SATA 6Gb/s, eSATA 6B/s, and USB 3.0
I review motherboards from three companies, ASRock, Asus, and Gigabyte. All motherboards from these three companies have so many features that there is no way to point them all out in a review. I usually take a feature or two and talk more about them.

The big feature of this motherboard is “333”, SATA3, eSATA3, and USB 3.0. To be precise, the new SATA is actually not called SATA3, but SATA 6Gb/s, but I can assure you that once it catches on, it will be known as SATA3, the real title takes too many keystrokes.

SATA 6Gb/s, eSATA 6Gb/s: As I touched on earlier, SSDs are fast enough to have already saturated SATA2’s 3 Gb/s bandwidth. SATA 6Gb/s takes care of that, it will be a long time before SSD’s saturate that much bandwidth.

SuperSpeed USB 3.0: If you were around when USB 2.0 replaced USB 1.2, you should be really excited about USB 3. The 480 Mbit/s transfer rate of HiSpeed USB has served us well, but over the past few years there has been a huge increase of USB capable hardware and peripherals, probably more than the creators of USB ever imagined. Besides the need for higher bandwidth, the power requirements for some of these have pushed USB 2.0 beyond its power transfer capabilities.

USB 2.0 has a big limitation…data transfer is half-duplex. That is, data packets travel in one direction only and there is always data waiting its turn to be transferred.

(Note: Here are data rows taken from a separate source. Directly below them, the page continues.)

(** X9: the success report is logged exactly by the runs that return: a
    run that raises, at whatever step, does not log it. *)
Theorem success_report_iff_returns (default : string) (ext : Externals)
        (config : string) (kwargs : list (string * string)) (p : Process) :
  (exists cfg', outcome (do_cli default ext config kwargs p) = Return cfg')
  <-> (exists cfg, In (LogInfo (success_message cfg))
                      (events (do_cli default ext config kwargs p))).
Proof.
  split.
  - intros [cfg' Hret]. exists cfg'.
    apply do_cli_returns in Hret.
    destruct Hret as (cfg0 & args & pre & _ & _ & _ & _ & _ & ->).
    apply in_or_app. right. apply in_or_app. right. apply in_or_app. right.
    apply in_or_app. right. now left.
  - intros [cfg Hin].
    destruct (outcome (do_cli default ext config kwargs p)) as [cfg'|e] eqn:Hout.
    + now exists cfg'.
    + exfalso. revert Hin.
      apply (not_in_of_forallb is_colored_info); [|reflexivity].
      now apply (raised_run_uncolored default ext config kwargs p e).
Qed.

Lemma setup_calls_only (l : list Event) :
  forallb is_setup_call l = true ->
  filter is_registration l = [] /\ filter is_loader_call l = [].
Proof.
  intros H. split; apply filter_none; revert H; apply forallb_weaken;
    intros ev; now destruct ev.
Qed.

(** Lines 75-115 register nothing. *)
Lemma prepare_datasets_no_registration (ext : Externals) (cfg : RunConfig)
      (cli_args : CliArgs) (p : Process) :
  filter is_registration (events (prepare_datasets ext cfg cli_args p)) = [].
Proof.
  rewrite prepare_datasets_run. unfold prepend at 1. cbn [events app filter is_registration].
  destruct (loader_outcome ext cfg cli_args) as [[]|e1]; [|reflexivity].
  destruct (convert_csv_cases ext cfg p)
    as [Hc | [(_ & _ & Hc) | (d & ds & prepared & _ & _ & _ & Hc)]];
    rewrite Hc; cbn [outcome events].
  - rewrite report_run. unfold prepend. cbn [events app].
    destruct (download cli_args); [|reflexivity].
    now destruct (probe_outcome (from_pretrained ext _)).
  - reflexivity.
  - destruct (converter_convert ext (path d) (jsonl_file_path prepared (path d)));
      [|reflexivity].
    rewrite report_run. unfold prepend. cbn [events app filter is_registration].
    destruct (download cli_args); [|reflexivity].
    now destruct (probe_outcome (from_pretrained ext _)).
Qed.

(** X5: a run makes at most one registration call, and makes it before
    any loader is called: the trace splits into a part without loader
    call followed by a part without registration. *)
Theorem registration_precedes_loading (default : string) (ext : Externals)
        (config : string) (kwargs : list (string * string)) (p : Process) :
  length (filter is_registration (events (do_cli default ext config kwargs p))) <= 1 /\
  exists pre post,
    events (do_cli default ext config kwargs p) = (pre ++ post)%list /\
    filter is_loader_call pre = [] /\
    filter is_registration post = [].
Proof.
  destruct (do_cli_setup_cases default ext config kwargs p)
    as [(e' & pre & -> & Hpre & _) | (cfg0 & args & _ & _ & _ & _ & ->)].
  { cbn [events]. destruct (setup_calls_only pre Hpre) as [Hr Hl].
    rewrite Hr. split; [cbn; lia|].
    exists pre, []. now rewrite app_nil_r. }
  set (cfg1 := set_is_preprocess cfg0 true).
  destruct (register_template_events ext cfg1 p) as [Hone _].
  destruct (register_template_frame ext cfg1 p) as [_ Hprep].
  apply preparatory_not_loader, filter_none in Hprep.
  assert (Hw : filter is_registration (warning_events default cfg1) = [] /\
               filter is_loader_call (warning_events default cfg1) = []).
  { unfold warning_events. now destruct (truthy (dataset_prepared_path cfg1)). }
  destruct Hw as [Hwr Hwl].
  destruct (after_setup_cases default ext cfg1 args p) as [(e' & _ & ->) | (_ & ->)];
    unfold prepend; cbn [events].
  - split.
    + rewrite filter_app. cbn [setup_events filter is_registration app]. exact Hone.
    + eexists. exists []. rewrite app_nil_r. split; [reflexivity|].
      split; [|reflexivity]. rewrite filter_app, Hprep. reflexivity.
  - split.
    + rewrite !filter_app, Hwr, prepare_datasets_no_registration, !app_nil_r.
      cbn [setup_events filter is_registration app]. exact Hone.
    + exists (setup_events config kwargs ++ events (register_template ext cfg1 p)
              ++ warning_events default cfg1)%list.
      exists (events (prepare_datasets ext (with_default_path default cfg1) args p)).
      split; [now rewrite <- !app_assoc|].
      split; [|apply prepare_datasets_no_registration].
      rewrite !filter_app, Hprep, Hwl. reflexivity.
Qed.

(** What a registration event of lines 48-63 tells about the step. *)
Lemma register_template_call_inv (ext : Externals) (cfg : RunConfig) (p : Process)
      (ev : Event) (o : Outcome unit) :
  In ev (events (register_template ext cfg p)) ->
  registration_outcome ext ev = Some o ->
  outcome (register_template ext cfg p) = o /\
  exists pre, events (register_template ext cfg p) = (pre ++ [ev])%list.
Proof.
  unfold register_template.
  destruct (eq_str (chat_template cfg) "chatml");
    [| destruct (eq_str (chat_template cfg) "llama3")];
    destruct (truthy (default_system_message cfg));
    cbn; intros Hin Ho;
    repeat (destruct Hin as [<-|Hin]; [try discriminate Ho|]); try destruct Hin;
    cbn in Ho; injection Ho as <-; split; try reflexivity.
  - now exists [LogInfo ("ChatML set. Adding default system message: "
                         ++ format (default_system_message cfg))].
  - now exists [].
  - now exists [LogInfo ("LLaMA-3 set. Adding default system message: "
                         ++ format (default_system_message cfg))].
  - now exists [].
Qed.

(** X14: a registration that raises is fatal: the run raises the same
    exception right after the call, with the process as it was, and no
    loader is called. *)
Theorem registration_failure_is_fatal (default : string) (ext : Externals)
        (config : string) (kwargs : list (string * string)) (p : Process)
        (ev : Event) (e : PyExn) :
  In ev (events (do_cli default ext config kwargs p)) ->
  registration_outcome ext ev = Some (Raise e) ->
  outcome (do_cli default ext config kwargs p) = Raise e /\
  final (do_cli default ext config kwargs p) = p /\
  filter is_loader_call (events (do_cli default ext config kwargs p)) = [] /\
  exists pre, events (do_cli default ext config kwargs p) = (pre ++ [ev])%list.
Proof.
  intros Hin Ho.
  assert (Hreg : is_registration ev = true).
  { destruct ev; try discriminate Ho; reflexivity. }
  assert (Hnot : forall l, filter is_registration l = [] -> ~ In ev l).
  { intros l Hl Hl'. assert (H : In ev (filter is_registration l)).
    { apply filter_In. now split. }
    rewrite Hl in H. destruct H. }
  destruct (do_cli_setup_cases default ext config kwargs p)
    as [(e' & pre & Hrun & Hpre & _) | (cfg0 & args & _ & _ & _ & _ & Hrun)];
    rewrite Hrun in *; clear Hrun.
  { exfalso. cbn [events] in Hin. revert Hin. apply Hnot.
    now apply setup_calls_only. }
  set (cfg1 := set_is_preprocess cfg0 true) in *.
  destruct (register_template_frame ext cfg1 p) as [_ Hprep].
  apply preparatory_not_loader, filter_none in Hprep.
  assert (Hin' : In ev (events (register_template ext cfg1 p))).
  { destruct (after_setup_cases default ext cfg1 args p) as [(e' & _ & Hr) | (_ & Hr)];
      rewrite Hr in Hin; unfold prepend in Hin; cbn [events] in Hin;
      apply in_app_or in Hin; destruct Hin as [Hin|Hin].
    - exfalso. revert Hin. now apply Hnot.
    - exact Hin.
    - exfalso. revert Hin. now apply Hnot.
    - apply in_app_or in Hin. destruct Hin as [Hin|Hin].
      + apply in_app_or in Hin. destruct Hin as [Hin|Hin]; [exact Hin|].
        exfalso. revert Hin. apply Hnot. unfold warning_events.
        now destruct (truthy (dataset_prepared_path cfg1)).
      + exfalso. revert Hin. apply Hnot, prepare_datasets_no_registration. }
  destruct (register_template_call_inv ext cfg1 p ev (Raise e) Hin' Ho)
    as (Hout & pre & Hev).
  destruct (after_setup_cases default ext cfg1 args p) as [(e' & Hout' & ->) | (Hout' & _)].
  2:{ rewrite Hout in Hout'. discriminate Hout'. }
  rewrite Hout in Hout'. injection Hout' as <-.
  unfold prepend. cbn [outcome final events].
  split; [reflexivity|]. split; [reflexivity|]. split.
  - rewrite filter_app, Hprep. reflexivity.
  - exists (setup_events config kwargs ++ pre)%list. now rewrite Hev, app_assoc.
Qed.

Lemma registration_failure_is_fatal_witness :
  outcome (do_cli "last_run_prepared" (Scenario.env_registration_fails Sample.cfg_csv)
                  "config.yml" [] (start true))
    = Raise (Error "ValueError") /\
  final (do_cli "last_run_prepared" (Scenario.env_registration_fails Sample.cfg_csv)
                "config.yml" [] (start true))
    = start true /\
  filter is_loader_call
    (events (do_cli "last_run_prepared" (Scenario.env_registration_fails Sample.cfg_csv)
                    "config.yml" [] (start true))) = [] /\
  exists pre,
    events (do_cli "last_run_prepared" (Scenario.env_registration_fails Sample.cfg_csv)
                   "config.yml" [] (start true))
      = (pre ++ [RegisterChatmlTemplate None])%list.
Proof.
  apply (registration_failure_is_fatal "last_run_prepared"
           (Scenario.env_registration_fails Sample.cfg_csv) "config.yml" [] (start true)
           (RegisterChatmlTemplate None) (Error "ValueError")).
  - vm_compute. do 5 right. left. reflexivity.
  - reflexivity.
Defined.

SuperSpeed USB3 takes care of all of this. First, data transfer is 10 times the speed of USB2, at 480 Gbit/s. Next, USB3 is full duplex, data packets travel in both directions simultaneously, so there is no bottleneck of data. Additionally, USB3 has a power capability of 900mA, nearly twice that of USB2’s 500mA.

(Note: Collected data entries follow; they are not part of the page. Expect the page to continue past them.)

Lemma check_folder_run (cfg : config) (env : environment) (d : pydict pyval) (fs : store)
    (t : list event) :
  fst (load_outcome env fs) = Ok (PyDict d) ->
  check_folder cfg env (State fs t) =
  (Ok (pass_locals cfg env d),
   State (fst (pass_save cfg env d fs)) (t ++ pass_events cfg env d fs)).
Proof.
  intros Hload. unfold check_folder.
  unfold mbind at 1, M_bind at 1, bind at 1.
  rewrite load_hashes_run. cbn [files trace]. rewrite Hload.
  unfold mbind at 1, M_bind at 1, bind at 1.
  rewrite (walk_run cfg env d) by reflexivity.
  fold (candidates cfg env). fold (scanned cfg env d). cbn [files trace].
  unfold mbind at 1, M_bind at 1, bind at 1. cbn [py_keys]. unfold ret at 1.
  unfold mbind at 1, M_bind at 1, bind at 1.
  fold (deleted_files d (current_files (scanned cfg env d))).
  rewrite report_deleted_run. fold (pass_locals cfg env d). cbn [files trace].
  unfold pass_events, pass_save. fold (saves d (pass_locals cfg env d)).
  destruct (saves d (pass_locals cfg env d)).
  - unfold mbind at 1, M_bind at 1, bind at 1. rewrite save_hashes_run.
    run_monad. cbn [fst snd]. rewrite <- !app_assoc. reflexivity.
  - run_monad. cbn [fst snd app]. rewrite <- !app_assoc. reflexivity.
Qed.

(* ===================================================================== *)
(** ** The changes a pass reports *)
(* ===================================================================== *)

Lemma elem_of_reported (c : change_type) (p : pystr) (t : list event) :
  p ∈ reported c t <-> change_log c p ∈ t.
Proof.
  unfold reported. rewrite elem_of_list_to_set, list_elem_of_omap.
  split.
  - intros (e & He & Hp).
    destruct e as [[] []| | |]; cbn in Hp; try discriminate;
      destruct c; cbn in Hp; try discriminate; injection Hp as <-; exact He.
  - intros He. exists (change_log c p). split; [exact He|].
    destruct c; cbn; reflexivity.
Qed.

Lemma change_log_email (env : environment) (c c' : change_type) (p q : pystr) :
  change_log c p ∉ email_events env q c'.
Proof.
  unfold email_events. intros H.
  destruct (email_configured env); cbn [negb] in H;
    [destruct (smtp_fails env q c')|];
    repeat (apply elem_of_cons in H as [H|H]; [destruct c; discriminate|]);
    apply elem_of_nil in H; exact H.
Qed.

To accomplish all of this, USB3 has a new cable…but the ports are backwards compatible with USB2 cables.

ASRock X58 Extreme3 Intel X58 Motherboard ASRock X58 Extreme3 Intel X58 Motherboard

OK, we have these awesome new methods of data transfer. So how do we get this data to the CPU? The only practical method that is fast enough is using PCI-E. But the X58 Express chipset (and currently all others for that matter), utilize all PCI-E lanes for the video cards. Some manufacturers have taken lanes away from the video cards, some share these lanes, both methods short-change enthusiasts utilizing SLI or CrossfireX. So whadda you do?

ASRock has added a PLX bridge to 333 motherboards, that is, they have added an additional PCI-E chip to the board to add extra PCI-E lanes to take care of USB3 and SATA 6Gb/s data transfer. Asus was the first to use this new idea, and I assume that eventually most motherboard manufacturers will.